Computer vision is a domain of computer science that works on facilitating computers to identify and process images as human visualization and imagination do, and then provide output. Computer vision technology is predominantly found, in game consoles that can recognize gestures to cell phone cameras that can automatically set focus on people.
• Early Application
The surveillance sector is one of the early adopters of image processing techniques and video analytics. The ability to automatically detect predefined patterns in real situations represents a vast opportunity with several use cases. Video analytics tools use algorithms that identify specific features in images and videos which are accurate in laboratory settings and simulation environments.
• Deep Learning
The evolution of deep learning algorithms has revitalized computer vision leveraging Artificial Neural Networks algorithms that mimic the neurons of the human brain. Researchers have several libraries of video and image data to train their neural networks besides partly fueled by video sites and IoT devices. A new version of Deep Neural Network demonstrated a huge leap in accuracy, which drove renewed interest into the field of computer vision engagement. Deep learning algorithm has exceeded human counterparts in applications requiring image classification and facial recognition today. With deep learning, an era of cognitive technology is approaching where computer vision and deep learning integrate to address high-level problems.

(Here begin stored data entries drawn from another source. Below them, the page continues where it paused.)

(** * The tutorial content pipeline of src/components/Tutorial.js

    A shallow embedding of the [Tutorial] component: the validator, the two
    project-state initialisers, the step assembler ([swapCodeBlocks],
    [gatherSteps]) and the section assembler ([gatherSections]).

    JavaScript [Map] objects are mutable and passed by reference, so the
    embedding keeps a store of Map objects and threads it through a small
    state-and-exception monad: [new Map()] and [clone] allocate, [set]
    updates in place, [throw] leaves the store as it was at the throw. *)

From stdpp Require Import base list strings option gmap.
From Stdlib Require Import ZArith Lia.

(** ** Data model *)

(** The value stored for one file of the simulated project. *)
Module FileState.
Record t := Make { code : string; language : string }.
End FileState.

(** What [parseCodeBlockProps] returns for a code block. [fileName] is
    [None] when the block carries no file name ([undefined] in the source). *)
Module CodeBlock.
Record t := Make { code : string; fileName : option string; language : string }.
End CodeBlock.

(** A part of a line diff, as the [diff] package reports it. *)
Module Change.
Record t := Make { value : string; added : bool; removed : bool; count : nat }.
End Change.

(** A JavaScript [Map] from file names to file states: the entries in
    insertion order, keys unique. *)
Abbreviation JsMap := (list (option string * FileState.t)) (only parsing).

(** References to Map objects, and the store they live in. *)
Abbreviation ref := nat (only parsing).
Abbreviation store := (list JsMap) (only parsing).

(** The props of a [TutorialEditor] element. *)
Record EditorProps := {
  key : nat;
  focusedFileName : option string;
  diff : list Change.t;
  project : ref
}.

(** Props of an element other than [mdxType] and [children]. [attrs] are the
    props this component never looks at itself. *)
Record Props := {
  attrs : list (string * string);
  stepNumber : option nat;
  totalSteps : option nat;
  editor : option EditorProps
}.

(** A React element after [Children.toArray]: its [mdxType] prop (absent on
    elements that do not come from MDX), its other props, its children as a
    flat list. MDX wraps text in elements, so every child is an element. *)
#[warnings="-register-all"]
Inductive element :=
| Element (mdxType : option string) (props : Props) (children : list element).

Definition mdxType (e : element) : option string :=
  match e with Element t _ _ => t end.
Definition props (e : element) : Props :=
  match e with Element _ p _ => p end.
Definition children_of (e : element) : list element :=
  match e with Element _ _ c => c end.

(** [cloneElement(e, { children })] *)
Definition cloneElement_children (e : element) (children : list element) : element :=
  match e with Element t p _ => Element t p children end.

(** [cloneElement(e, { children, stepNumber, totalSteps })] *)
Definition cloneElement_step (e : element) (children : list element)
    (stepNumber totalSteps : nat) : element :=
  match e with
  | Element t p _ =>
      Element t {| attrs := attrs p; stepNumber := Some stepNumber;
                   totalSteps := Some totalSteps; editor := editor p |} children
  end.

(** [<TutorialEditor key=.. focusedFileName=.. diff=.. project=.. />] *)
Definition TutorialEditor (key : nat) (focusedFileName : option string)
    (diff : list Change.t) (project : ref) : element :=
  Element None
    {| attrs := []; stepNumber := None; totalSteps := None;
       editor := Some {| key := key; focusedFileName := focusedFileName;
                         diff := diff; project := project |} |}
    [].

(** Modelled from the spec: [isMdxType] of utils/mdx, which is not under
    src/. Nodes are typed by a discriminator string; the source itself reads
    it as [child.props.mdxType]. *)
Definition isMdxType (child : element) (type : string) : bool :=
  bool_decide (mdxType child = Some type).

(** ** Results and the store monad *)

Inductive outcome (A : Type) :=
| Return (a : A)
| Throw (msg : string).
Arguments Return {A} a.
Arguments Throw {A} msg.

Definition M (A : Type) := store -> outcome A * store.

Definition ret {A} (a : A) : M A := fun h => (Return a, h).
Definition throw {A} (msg : string) : M A := fun h => (Throw msg, h).
Definition bind {A B} (m : M A) (k : A -> M B) : M B :=
  fun h => match m h with
           | (Return a, h') => k a h'
           | (Throw msg, h') => (Throw msg, h')
           end.
Definition lift {A} (o : outcome A) : M A := fun h => (o, h).

Notation "'let*' x := m 'in' k" := (bind m (fun x => k))
  (at level 10, x name, m at level 100, k at level 200, only parsing).
Notation "'let*' ' pat := m 'in' k" := (bind m (fun x => match x with pat => k end))
  (at level 10, pat pattern, m at level 100, k at level 200, only parsing).

(** [array.reduce((acc, x, idx) => ..., init)], the callback running in [M]. *)
Fixpoint reduce {A B} (f : A -> B -> nat -> M A) (l : list B) (idx : nat) (acc : A) : M A :=
  match l with
  | [] => ret acc
  | x :: l' => let* acc' := f acc x idx in reduce f l' (S idx) acc'
  end.

(** ** Map objects *)

Module Map.
Definition has (m : JsMap) (k : option string) : bool :=
  existsb (fun e => bool_decide (e.1 = k)) m.

Fixpoint get (m : JsMap) (k : option string) : option FileState.t :=
  match m with
  | [] => None
  | (k', v) :: m' => if bool_decide (k' = k) then Some v else get m' k
  end.

(** An existing key keeps its place, a new one goes last. *)
Fixpoint set (m : JsMap) (k : option string) (v : FileState.t) : JsMap :=
  match m with
  | [] => [(k, v)]
  | (k', v') :: m' =>
      if bool_decide (k' = k) then (k', v) :: m' else (k', v') :: set m' k v
  end.

Definition keys (m : JsMap) : list (option string) := m.*1.
End Map.

(** What reading a property of [undefined] throws. *)
Definition TypeError : string := "TypeError".

(** [new Map()] *)
Definition newMap : M ref :=
  fun h => (Return (List.length h), h ++ [[]]).

(** [map.has(k)] *)
Definition Map_has (r : ref) (k : option string) : M bool :=
  fun h => match h !! r with
           | Some m => (Return (Map.has m k), h)
           | None => (Throw TypeError, h)
           end.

These are just some illustrations of how computer vision can assist significantly in productivity in many domains. With this the world is entering the new age of the Internet of Things evolution, where the focus from connecting devices and building data platforms will be shifted, to making things more intelligent through technologies like computer vision and deep learning, providing more actionable data. The computer vision industry is moving towards tailoring a generic framework that solves computer vision related challenges for specific domains.